▶ Supplied material:

(** The claim of C1 at [x = 5]: the name is bound, the answer is ["5"]. *)
Lemma run_snippet_capture_result_witness :
  snippet_run_of (store_x snippet_x_5) empty_shell = NameBound (VInt 5) /\
  fst (TaskRunTreeStoreEnv_call (store_x snippet_x_5) empty_shell) = Ret (VStr "5").
Proof.
  split; [reflexivity|].
  apply (proj1 (proj2 (proj2
           (run_snippet_capture_result_outcomes (store_x snippet_x_5) empty_shell)))
           (VInt 5) "5"); reflexivity.
Defined.

(** C1 as stated fails: [pass] never binds [x], [x = "undefined"] binds it,
    and the task gives the same answer for both, so the two outcomes are
    not distinguishable. *)
Lemma unbound_marker_not_distinguishable :
  snippet_run_of (store_x snippet_pass) empty_shell = NameUnbound /\
  snippet_run_of (store_x snippet_x_undefined) empty_shell
    = NameBound (VStr "undefined") /\
  fst (TaskRunTreeStoreEnv_call (store_x snippet_pass) empty_shell)
    = fst (TaskRunTreeStoreEnv_call (store_x snippet_x_undefined) empty_shell).
Proof. repeat split. Qed.

End RunTreeStoreEnvExamples.

(** ** Tearing down a scoped environment ([context_objs_exit]) *)
Section ContextObjsExit.
Import Tasks.

Lemma context_objs_exit_from_Exceptions (context_objs : list context_manager) :
  forall (got_error : value) (log : list nat),
    Forall (fun e => is_Exception e = true) (exit_errors context_objs) ->
    context_objs_exit_from context_objs got_error log
    = (Ret (match last (exit_errors context_objs) with
            | Some e => VExc e
            | None => got_error
            end),
       log ++ map cm_id context_objs).
Proof.
  induction context_objs as [|c rest IH]; intros got_error log Hall; simpl.
  - by rewrite app_nil_r.
  - unfold exit_errors in *. cbn [omap list_omap] in *.
    destruct (cm_exit c) as [e|] eqn:Hc; cbn [mbind option_bind] in *.
    + pose proof (Forall_inv Hall) as He. pose proof (Forall_inv_tail Hall) as Hall'.
      simpl in He. rewrite He. rewrite IH by exact Hall'. rewrite <- app_assoc. simpl.
      f_equal. f_equal.
      rewrite last_cons. by destruct (last (omap cm_exit rest)).
    + rewrite IH by done. by rewrite <- app_assoc.
Qed.
(** * pretty-printer: the recursive formatting engine and its cycle tracker

    A shallow embedding of [src/formatter/formatter.ts],
    [src/formatter/circular_id_generator.ts] and [src/utils.ts].

    JavaScript values live in an explicit object store: a composite value is
    a reference (its identity) into a finite map of objects, so sharing and
    cycles are expressible.  The two mutable objects every engine of one
    family shares by reference, the [WeakMap] of values being expanded and
    the id generator, are threaded as explicit state.  Exceptions are an
    outcome of their own. *)

From Stdlib Require Import ZArith String Ascii List Bool Lia DecimalString.
From stdpp Require Import base option list gmap strings.
Lemma transform_failures_witness :
  exists currency,
    In currency ["GBP"; "EUR"; "INR"]
    /\ transform scenario_table files_without_GBP exchange_rate_csv_path
       = Raise (KeyError currency).
Proof.
  destruct (transform_failures
              scenario_table files_without_GBP exchange_rate_csv_path
              (dict_of_pairs (combine [PyStr "EUR"; PyStr "INR"]
                                      [PyFloat (F64.of_decimal false 93 (-2));
                                       PyFloat (F64.of_decimal false 8295 (-2))]))
              (KeyError "GBP"))
    as [H|[[H _]|(currency & Hin & _ & H)]];
    [reflexivity|vm_compute; reflexivity|discriminate|discriminate|].
  exists currency. split; [exact Hin|]. rewrite <- H. vm_compute. reflexivity.
Defined.

(** When [transform] returns, the market caps it read were floats, and each
    of the three derived columns holds floats only, one for each record:
    no derived cell is ever [None]. *)
Theorem transform_success_floats (df : DataFrame) (fs : files) csv_path df' :
  transform df fs csv_path = OK df' ->
  exists cells gbp eur inr,
    iter_getitem df "MC_USD_Billion" = OK cells
    /\ forallb is_float cells = true
    /\ holds "MC_GBP_Billion" gbp df' /\ holds "MC_EUR_Billion" eur df'
    /\ holds "MC_INR_Billion" inr df'
    /\ forallb is_float (gbp ++ eur ++ inr) = true
    /\ length gbp = length cells /\ length eur = length cells
    /\ length inr = length cells.
Proof.
  intros H.
  destruct (transform_OK_inv _ _ _ _ H)
    as (d & cells & gbp & eur & inr & Hd & Hc & Hg & He & Hi & ->).
  destruct (convert_cells_OK_floats _ _ _ _ Hg) as (Hcells & Hgf & Hgl).
  destruct (convert_cells_OK_floats _ _ _ _ He) as (_ & Hef & Hel).
  destruct (convert_cells_OK_floats _ _ _ _ Hi) as (_ & Hif & Hil).
  exists cells, gbp, eur, inr.
  split; [exact Hc|]. split; [exact Hcells|].
  split; [do 2 (apply holds_setitem_ne; [discriminate|]); apply holds_setitem|].
  split; [apply holds_setitem_ne; [discriminate|]; apply holds_setitem|].
  split; [apply holds_setitem|].
  rewrite !forallb_app, Hgf, Hef, Hif. auto.
Qed.

Lemma transform_success_floats_witness :
  exists gbp,
    holds "MC_GBP_Billion" gbp scenario_result
    /\ forallb is_float gbp = true /\ length gbp = 1%nat.
Proof.
  destruct (transform_success_floats
              scenario_table scenario_files exchange_rate_csv_path
              scenario_result)
    as (cells & gbp & eur & inr & Hc & _ & Hg & _ & _ & Hf & Hl & _);
    [vm_compute; reflexivity|].
  exists gbp. split; [exact Hg|].
  rewrite forallb_app in Hf. apply andb_true_iff in Hf.
  split; [tauto|]. rewrite Hl.
  vm_compute in Hc. now injection Hc as <-.
Defined.

Lemma convert_cells_ext cells (d1 d2 : gmap string object) currency :
  d1 !! currency = d2 !! currency ->
  convert_cells cells d1 currency = convert_cells cells d2 currency.
Proof.
  intros H. induction cells as [|x cells IH]; [reflexivity|].
  cbn [convert_cells]. unfold dict_getitem. now rewrite H, IH.
Qed.

(** Of the rate file, [transform] uses the rates of GBP, EUR and INR and
    nothing else: two rate files that agree on these three give the same
    result, table or exception, on every table. *)
Theorem transform_uses_three_rates
        (df : DataFrame) (fs1 fs2 : files) path1 path2 d1 d2 :
  read_exchange_rate_dict fs1 path1 = OK d1 ->
  read_exchange_rate_dict fs2 path2 = OK d2 ->
  d1 !! "GBP" = d2 !! "GBP" ->
  d1 !! "EUR" = d2 !! "EUR" ->
  d1 !! "INR" = d2 !! "INR" ->
  transform df fs1 path1 = transform df fs2 path2.
Proof.
  intros H1 H2 Hg He Hi. unfold transform, convert.
  rewrite H1, H2, !bind_OK.
  destruct (iter_getitem df "MC_USD_Billion") as [cells|e]; [|reflexivity].
  rewrite !bind_OK, (convert_cells_ext cells d1 d2 "GBP" Hg).
  destruct (convert_cells cells d2 "GBP") as [gbp|e]; [|reflexivity].
  rewrite !bind_OK.
  destruct (iter_getitem _ "MC_USD_Billion") as [cells'|e]; [|reflexivity].
  rewrite !bind_OK, (convert_cells_ext cells' d1 d2 "EUR" He).
  destruct (convert_cells cells' d2 "EUR") as [eur|e]; [|reflexivity].
  rewrite !bind_OK.
  destruct (iter_getitem _ "MC_USD_Billion") as [cells''|e]; [|reflexivity].
  rewrite !bind_OK, (convert_cells_ext cells'' d1 d2 "INR" Hi).
  reflexivity.
Qed.

Lemma transform_uses_three_rates_witness :
  transform scenario_table scenario_files exchange_rate_csv_path
  = transform scenario_table ({[ "rates.csv" := rates_with_more ]} : files)
              "rates.csv".
Proof.
  eapply transform_uses_three_rates;
    [reflexivity|reflexivity|vm_compute; reflexivity..].
Defined.

Lemma dict_of_pairs_later (later : list (object * object)) key
      (d : gmap string object) :
  ~ In (PyStr key) (map fst later) ->
  fold_left (fun d kv => match fst kv with
                         | PyStr k => <[k := snd kv]> d
                         | _ => d
                         end) later d !! key
  = d !! key.
Proof.
  revert d. induction later as [|[k v] later IH]; intros d H; [reflexivity|].
  cbn [fold_left fst snd]. rewrite IH by (intros Hin; apply H; now right).
  destruct k as [|k|x]; try reflexivity.
  apply lookup_insert_ne. intros ->. apply H. now left.
Qed.

Lemma combine_row (earlier later rates rates' : list object) key rate :
  length earlier = length rates ->
  combine (earlier ++ key :: later) (rates ++ rate :: rates')
  = combine earlier rates ++ (key, rate) :: combine later rates'.
Proof.
  revert rates.
  induction earlier as [|k earlier IH]; intros [|v rates] H; try discriminate.
  - reflexivity.
  - cbn [app combine]. f_equal. apply IH. now injection H.
Qed.

(** When the rate file names a currency in more than one row, the rate of
    its last row is the one [transform] reads. *)
Theorem rate_last_row_wins (fs : files) csv_path
        (earlier later : list object) (rates rates' : list object)
        currency rate :
  fs !! csv_path
  = Some [("Currency", earlier ++ PyStr currency :: later);
          ("Rates", rates ++ rate :: rates')] ->
  length earlier = length rates ->
  ~ In (PyStr currency) later ->
  exists d, read_exchange_rate_dict fs csv_path = OK d
            /\ d !! currency = Some rate.
Proof.
  intros Hfile Hlen Hlater.
  unfold read_exchange_rate_dict, read_csv. rewrite Hfile, bind_OK.
  eexists. split; [reflexivity|].
  cbn [fst snd]. rewrite combine_row by exact Hlen.
  unfold dict_of_pairs. rewrite fold_left_app.
  cbn [fold_left fst snd].
  rewrite dict_of_pairs_later.
  - apply lookup_insert_eq.
  - intros Hin. apply Hlater. apply in_map_iff in Hin.
    destruct Hin as ([k v] & Hk & Hin). cbn in Hk. subst k.
    now apply in_combine_l in Hin.
Qed.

▶ Exercise aim: Lines from the top of the data above through the line containing "End RunTreeStoreEnvExamples." must be repeated exactly. All other lines stay out.

▶ Exercise solution:
(** The claim of C1 at [x = 5]: the name is bound, the answer is ["5"]. *)
Lemma run_snippet_capture_result_witness :
  snippet_run_of (store_x snippet_x_5) empty_shell = NameBound (VInt 5) /\
  fst (TaskRunTreeStoreEnv_call (store_x snippet_x_5) empty_shell) = Ret (VStr "5").
Proof.
  split; [reflexivity|].
  apply (proj1 (proj2 (proj2
           (run_snippet_capture_result_outcomes (store_x snippet_x_5) empty_shell)))
           (VInt 5) "5"); reflexivity.
Defined.

(** C1 as stated fails: [pass] never binds [x], [x = "undefined"] binds it,
    and the task gives the same answer for both, so the two outcomes are
    not distinguishable. *)
Lemma unbound_marker_not_distinguishable :
  snippet_run_of (store_x snippet_pass) empty_shell = NameUnbound /\
  snippet_run_of (store_x snippet_x_undefined) empty_shell
    = NameBound (VStr "undefined") /\
  fst (TaskRunTreeStoreEnv_call (store_x snippet_pass) empty_shell)
    = fst (TaskRunTreeStoreEnv_call (store_x snippet_x_undefined) empty_shell).
Proof. repeat split. Qed.

End RunTreeStoreEnvExamples.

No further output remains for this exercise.